Value added tax (VAT)
Indonesia operates a VAT system, which taxes the supply goods and the provision of services at a standard rate of 10%. Certain goods and services are exempt. Insurance and banking are not subject to VAT. VAT on exports is charged at a zero rate, so the payment of VAT on inputs is refunded. VAT applies to intangible goods (including royalties) and to virtually all services provided outside Indonesia to Indonesian business. VAT applies equally to all manufactured goods, whether produced locally or imported. Manufacturing is defined as any activity that changes the original form or nature of a good, creates a new good or increases its productivity. The VAT on inputs is creditable against the VAT on outputs. VAT has become a major source of revenue for the government.
Sales tax on luxury good
A luxury goods tax is levied on a variety of goods at rates ranging from 10% to 75%. The tax is levied upon importation. This tax applies at the point of import or manufacture and is additional to VAT. It is a non-creditable one-off tax and applies to a wide range of goods.
A number of excise duties are levied, primarily on alcohol and tobacco products.
Stamp duty applies to financial transactions, deeds and receipts, at rates ranging from IDR 3,000 to IDR 6,000 depending on the amount of the transaction or type document. Sanctions levied on unpaid or under-paid stamp duty is penalty of 200% of the duty payable or underpaid. Criminal sanctions may also be imposed for certain actions such as stamp forgery, storing of equipment to forge stamps.
A fiscal tax of, currently, Rp 2,500,000 is payable by permanent residents, including both nationals (don’t have NPWP) and expatriates, upon departure from Indonesia, at the point of embarkation. Indonesian permanent residents who have tax identification number (NPWP), foreign diplomats, foreign employees of specified international organizations, foreign consultant holding service visas and certain overseas students excluded from fiscal tax.
A land and building tax payable annually on land, buildings and permanent structure. The rate is typically not more than 0.5% of the value of the property, although higher rates apply to certain high value housing and large estates.
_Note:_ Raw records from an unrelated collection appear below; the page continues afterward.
(* ===== verification/UserTask.v ===== *)
(** * User tasks and threads ([src/core/task.c])

    The table of user tasks and the table of their threads, filled on top of
    the address-space, task and thread objects of the kernel. This file has the
    operations that stay in the kernel: creation, exit, kill on a fault,
    cleanup and the queries; running a task is in [Process]. *)
From stdpp Require Import base gmap list numbers relations.
From Stdlib Require Import ZArith Lia.
From S2P Require Import Prelude.
From S2P Require Import Kernel.
From S2P Require Import Object.
From S2P Require Import Capability.
From S2P Require Import Pmm.
From S2P Require Import Vmm.
From S2P Require Import Heap.
From S2P Require Import AddressSpace.
From S2P Require Import Scheduler.

#[local] Open Scope Z_scope.

Definition SCDK_USER_TEST_CODE_VIRT : Z := 0x400000.
Definition SCDK_USER_TEST_STACK_TOP : Z := 0x70000000.

Definition SCDK_TASK_NONE : Z := 0.
Definition SCDK_TASK_NEW : Z := 1.
Definition SCDK_TASK_RUNNING : Z := 2.
Definition SCDK_TASK_DEAD : Z := 3.
Definition SCDK_TASK_CLEANED : Z := 4.

Definition object_id_from_cap (k : kernel) (cap expected_type : Z) : result Z :=
  let? entry := scdk_cap_check k cap SCDK_RIGHT_READ expected_type in
  Ok (ce_object_id entry).

(** ** The tables *)
Definition user_task_slot_for_cap (k : kernel) (task : Z) : result nat :=
  match find_slot (λ s, ut_in_use s && (ut_task_cap s =? task)) (user_tasks (k_utasks k)) with
  | Some i => Ok i
  | None => Err SCDK_ERR_NOENT
  end.
Definition user_thread_slot_for_cap (k : kernel) (thread : Z) : result nat :=
  match find_slot (λ s, uh_in_use s && (uh_thread_cap s =? thread)) (user_threads (k_utasks k)) with
  | Some i => Ok i
  | None => Err SCDK_ERR_NOENT
  end.

(** The free slot, none when the table is full. *)
Definition alloc_task_slot (k : kernel) : option nat :=
  find_slot (λ s, negb (ut_in_use s)) (user_tasks (k_utasks k)).
Definition alloc_thread_slot (k : kernel) : option nat :=
  find_slot (λ s, negb (uh_in_use s)) (user_threads (k_utasks k)).

Definition upd_utask (i : nat) (f : scdk_user_task_slot → scdk_user_task_slot) (k : kernel) : kernel :=
  set_utasks (mk_user_tasks (alter f i (user_tasks (k_utasks k))) (user_threads (k_utasks k))
                (current_user_task (k_utasks k))) k.
Definition upd_uthread (i : nat) (f : scdk_user_thread_slot → scdk_user_thread_slot) (k : kernel) : kernel :=
  set_utasks (mk_user_tasks (user_tasks (k_utasks k)) (alter f i (user_threads (k_utasks k)))
                (current_user_task (k_utasks k))) k.
Definition set_current_utask (task : Z) (k : kernel) : kernel :=
  set_utasks (mk_user_tasks (user_tasks (k_utasks k)) (user_threads (k_utasks k)) task) k.

Definition get_utask (i : nat) : K scdk_user_task_slot :=
  query (λ k, deref (user_tasks (k_utasks k) !! i)).
Definition get_uthread (i : nat) : K scdk_user_thread_slot :=
  query (λ k, deref (user_threads (k_utasks k) !! i)).

(** [slot->field = v] *)
Definition with_ustate (state : Z) (s : scdk_user_task_slot) : scdk_user_task_slot :=
  mk_user_task_slot (ut_in_use s) (ut_task_cap s) (ut_task_id s) (ut_address_space_cap s)
    (ut_address_space_id s) (ut_main_thread_cap s) (ut_capability_table_placeholder s)
    (ut_owner_core s) state (ut_exit_status s).
Definition with_exit_status (status : Z) (s : scdk_user_task_slot) : scdk_user_task_slot :=
  mk_user_task_slot (ut_in_use s) (ut_task_cap s) (ut_task_id s) (ut_address_space_cap s)
    (ut_address_space_id s) (ut_main_thread_cap s) (ut_capability_table_placeholder s)
    (ut_owner_core s) (ut_state s) status.
Definition with_umain (thread : Z) (s : scdk_user_task_slot) : scdk_user_task_slot :=
  mk_user_task_slot (ut_in_use s) (ut_task_cap s) (ut_task_id s) (ut_address_space_cap s)
    (ut_address_space_id s) thread (ut_capability_table_placeholder s)
    (ut_owner_core s) (ut_state s) (ut_exit_status s).
Definition not_in_use (s : scdk_user_task_slot) : scdk_user_task_slot :=
  mk_user_task_slot false (ut_task_cap s) (ut_task_id s) (ut_address_space_cap s)
    (ut_address_space_id s) (ut_main_thread_cap s) (ut_capability_table_placeholder s)
    (ut_owner_core s) (ut_state s) (ut_exit_status s).
Definition with_uthread_state (state : Z) (s : scdk_user_thread_slot) : scdk_user_thread_slot :=
  mk_user_thread_slot (uh_in_use s) (uh_thread_cap s) (uh_thread_id s) (uh_task_id s)
    (uh_user_stack_top s) (uh_instruction_pointer s) (uh_owner_core s) state.

(** ** Creation *)
Definition scdk_user_thread_create (task : Z) : K Z :=
  let* ti := query (λ k, user_task_slot_for_cap k task) in
  let* slot := gets alloc_thread_slot in
  match slot with
  | None => fail SCDK_ERR_NOMEM
  | Some hi =>
      let* thread := scdk_thread_create task 0 0 in
      let* thread_id := query (λ k, object_id_from_cap k thread SCDK_OBJ_THREAD) in
      let* task_slot := get_utask ti in
      modify (upd_uthread hi (λ _,
        mk_user_thread_slot true thread thread_id (ut_task_id task_slot) SCDK_USER_TEST_STACK_TOP
          SCDK_USER_TEST_CODE_VIRT (ut_owner_core task_slot) SCDK_THREAD_NEW)) ;;
      modify (upd_utask ti (with_umain thread)) ;;
      ret thread
  end.

(** The task, its address space and its main thread. *)
Definition scdk_user_task_create : K (Z * Z * Z) :=
  let* slot := gets alloc_task_slot in
  match slot with
  | None => fail SCDK_ERR_NOMEM
  | Some i =>
      let* aspace := scdk_address_space_create in
      let* aspace_id := query (λ k, object_id_from_cap k aspace SCDK_OBJ_ADDRESS_SPACE) in
      let* task := scdk_task_create SCDK_BOOT_CORE aspace_id in
      let* task_id := query (λ k, object_id_from_cap k task SCDK_OBJ_TASK) in
      modify (upd_utask i (λ _,
        mk_user_task_slot true task task_id aspace aspace_id 0 0 SCDK_BOOT_CORE SCDK_TASK_NEW 0)) ;;
      let* main_thread := on_error (scdk_user_thread_create task) (upd_utask i not_in_use) in
      ret (task, aspace, main_thread)
  end.

(** ** The end of a task *)

(** [if (thread_slot_for_cap(...) == SCDK_OK) thread_slot->state = DEAD;] *)
Definition kill_main_thread (i : nat) : K unit :=
  let* s := get_utask i in
  let* hi := attempt (query (λ k, user_thread_slot_for_cap k (ut_main_thread_cap s))) in
  match hi with
  | Ok hi => modify (upd_uthread hi (with_uthread_state SCDK_THREAD_DEAD))
  | _ => ret tt
  end.

Definition scdk_task_exit (task status_code : Z) : K unit :=
  let* i := query (λ k, user_task_slot_for_cap k task) in
  let* s := get_utask i in
  guard (negb (ut_state s =? SCDK_TASK_RUNNING)) SCDK_ERR_BUSY ;;
  modify (upd_utask i (with_exit_status status_code)) ;;
  modify (upd_utask i (with_ustate SCDK_TASK_DEAD)) ;;
  kill_main_thread i.

Definition scdk_task_fault_current (status_code : Z) : K unit :=
  let* current := gets (λ k, current_user_task (k_utasks k)) in
  guard (current =? 0) SCDK_ERR_NOENT ;;
  let* i := query (λ k, user_task_slot_for_cap k current) in
  modify (upd_utask i (with_exit_status status_code)) ;;
  modify (upd_utask i (with_ustate SCDK_TASK_DEAD)) ;;
  kill_main_thread i.

Definition scdk_task_cleanup (task : Z) : K unit :=
  let* i := query (λ k, user_task_slot_for_cap k task) in
  let* s := get_utask i in
  guard (negb (ut_state s =? SCDK_TASK_DEAD)) SCDK_ERR_BUSY ;;
  kill_main_thread i ;;
  modify (upd_utask i (with_ustate SCDK_TASK_CLEANED)).

(** ** Queries *)
Definition scdk_user_task_state (k : kernel) (task : Z) : result Z :=
  let? i := user_task_slot_for_cap k task in
  let? s := deref (user_tasks (k_utasks k) !! i) in
  Ok (ut_state s).
Definition scdk_user_thread_state (k : kernel) (thread : Z) : result Z :=
  let? i := user_thread_slot_for_cap k thread in
  let? s := deref (user_threads (k_utasks k) !! i) in
  Ok (uh_state s).
Definition scdk_user_task_current (k : kernel) : result Z :=
  let? _ := rguard (current_user_task (k_utasks k) =? 0) SCDK_ERR_NOENT in
  Ok (current_user_task (k_utasks k)).

(** ** Operations that leave the tables of user tasks alone

    Everything below this component does. *)
#[global] Instance keeps_zoom_pmm {A} (m : M pmm A) : Keeps k_utasks (zoom k_pmm set_pmm m).
Proof. by apply keeps_zoom_other. Qed.

#[global] Instance object_create_keeps type owner flags pl : Keeps k_utasks (scdk_object_create type owner flags pl).
Proof. unfold scdk_object_create, next_generation. apply _. Qed.
#[global] Instance cap_create_keeps oid rights : Keeps k_utasks (scdk_cap_create oid rights).
Proof. unfold scdk_cap_create, next_cap_generation. apply _. Qed.
#[global] Instance kpage_alloc_keeps : Keeps k_utasks kpage_alloc.
Proof. unfold kpage_alloc. apply _. Qed.
#[global] Instance kpage_free_keeps p : Keeps k_utasks (kpage_free p).
Proof. unfold kpage_free. apply _. Qed.

(** *** Page tables, heap, address spaces *)
#[global] Instance next_table_keeps table index create flags :
  Keeps k_utasks (next_table table index create flags).
Proof. unfold next_table, allocate_table. apply _. Qed.
#[global] Instance leaf_table_keeps root virt create flags :
  Keeps k_utasks (leaf_table_for_root root virt create flags).
Proof. unfold leaf_table_for_root. apply _. Qed.
#[global] Instance map_page_in_root_keeps root virt phys flags :
  Keeps k_utasks (scdk_vmm_map_page_in_root root virt phys flags).
Proof. unfold scdk_vmm_map_page_in_root. apply _. Qed.
#[global] Instance map_page_keeps virt phys flags : Keeps k_utasks (scdk_vmm_map_page virt phys flags).
Proof. unfold scdk_vmm_map_page. apply _. Qed.
#[global] Instance unmap_page_in_root_keeps root virt : Keeps k_utasks (scdk_vmm_unmap_page_in_root root virt).
Proof. unfold scdk_vmm_unmap_page_in_root. apply _. Qed.
#[global] Instance unmap_page_keeps virt : Keeps k_utasks (scdk_vmm_unmap_page virt).
Proof. unfold scdk_vmm_unmap_page. apply _. Qed.
#[global] Instance activate_root_keeps root : Keeps k_utasks (scdk_vmm_activate_root root).
Proof. unfold scdk_vmm_activate_root. apply _. Qed.

#[global] Instance create_root_keeps : Keeps k_utasks scdk_vmm_create_root.
Proof. unfold scdk_vmm_create_root. apply _. Qed.

#[global] Instance get_block_keeps a : Keeps k_utasks (get_block a).
Proof. unfold get_block. apply _. Qed.
#[global] Instance put_block_keeps a b : Keeps k_utasks (put_block a b).
Proof. unfold put_block. apply _. Qed.
#[global] Instance update_block_keeps a f : Keeps k_utasks (update_block a f).
Proof. unfold update_block. apply _. Qed.
#[global] Instance block_insert_tail_keeps a : Keeps k_utasks (block_insert_tail a).
Proof. unfold block_insert_tail. apply _. Qed.
#[global] Instance block_remove_keeps a : Keeps k_utasks (block_remove a).
Proof. unfold block_remove. apply _. Qed.
#[global] Instance coalesce_keeps a : Keeps k_utasks (block_coalesce_forward a).
Proof. unfold block_coalesce_forward. apply _. Qed.
#[global] Instance block_split_keeps a n : Keeps k_utasks (block_split a n).
Proof. unfold block_split. apply _. Qed.
#[global] Instance unmap_heap_pages_keeps_utasks n base : Keeps k_utasks (unmap_heap_pages n base).
Proof. induction n as [|n IH]; simpl; apply _. Qed.
#[global] Instance map_heap_loop_keeps_utasks n mapped base : Keeps k_utasks (map_heap_loop n mapped base).
Proof. revert mapped. induction n as [|n IH]; intros mapped; simpl; apply _. Qed.
#[global] Instance heap_extend_keeps n : Keeps k_utasks (heap_extend n).
Proof. unfold heap_extend, map_heap_pages. apply _. Qed.
#[global] Instance kalloc_keeps n : Keeps k_utasks (scdk_kalloc n).
Proof. unfold scdk_kalloc. apply _. Qed.
#[global] Instance kfree_keeps p : Keeps k_utasks (scdk_kfree p).
Proof. unfold scdk_kfree. apply _. Qed.

#[global] Instance free_aspace_keeps a : Keeps k_utasks (free_aspace a).
Proof. unfold free_aspace. apply _. Qed.
#[global] Instance aspace_create_keeps : Keeps k_utasks scdk_address_space_create.
Proof. unfold scdk_address_space_create, scdk_alloc_object_storage, scdk_kzalloc. apply _. Qed.
#[global] Instance aspace_map_keeps a v p f : Keeps k_utasks (scdk_address_space_map a v p f).
Proof. unfold scdk_address_space_map. apply _. Qed.
#[global] Instance aspace_unmap_keeps a v : Keeps k_utasks (scdk_address_space_unmap a v).
Proof. unfold scdk_address_space_unmap. apply _. Qed.
#[global] Instance aspace_activate_keeps a : Keeps k_utasks (scdk_address_space_activate a).
Proof. unfold scdk_address_space_activate. apply _. Qed.

(** *** Scheduler *)
#[global] Instance make_context_keeps i : Keeps k_utasks (make_kernel_thread_context i).
Proof. unfold make_kernel_thread_context, get_thread. apply _. Qed.
#[global] Instance task_create_keeps core a : Keeps k_utasks (scdk_task_create core a).
Proof. unfold scdk_task_create. apply _. Qed.
#[global] Instance thread_create_keeps task e a : Keeps k_utasks (scdk_thread_create task e a).
Proof. unfold scdk_thread_create, get_task, get_thread. apply _. Qed.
Generally, the full cost of benefits in-kind is excluded from the taxable income of an employee, and at the same time are not an allowable deduction from gross income in determining the taxable income of the employer. Benefits-in-kind are considered to be any benefits received by the employee or his or her family from his employer not in the form of cash. For example, the medical expenses of an employee paid directly by the employer to a hospital are excluded from taxable income because the benefit was not received as cash and was paid directly to a third party. Such benefits also include housing (except in isolated areas), home leave, motor vehicles, children’s education expenses and tax borne by an employer on behalf of an employee.
Customs examination shall be applied for imported goods, in which includes verification of documents and physical inspection. In order to obtain accurate data and to evaluate the lodged Customs Declaration, customs examination shall be carried out upon imported goods through the inspection of the goods and verification of documents.
Employers have three choices for the personal income tax calculation:
- Employee’s salaries are classified as Gross and tax is calculated on this, withheld from employee and paid via the banking system to the tax office
- Employee’s salaries are classified as Net and then grossed up to establish a gross amount from which the tax is calculated to bring the remainder back to the net amount as expressed in the employment letter
- The tax is calculated on the net and treated as a fringe benefit.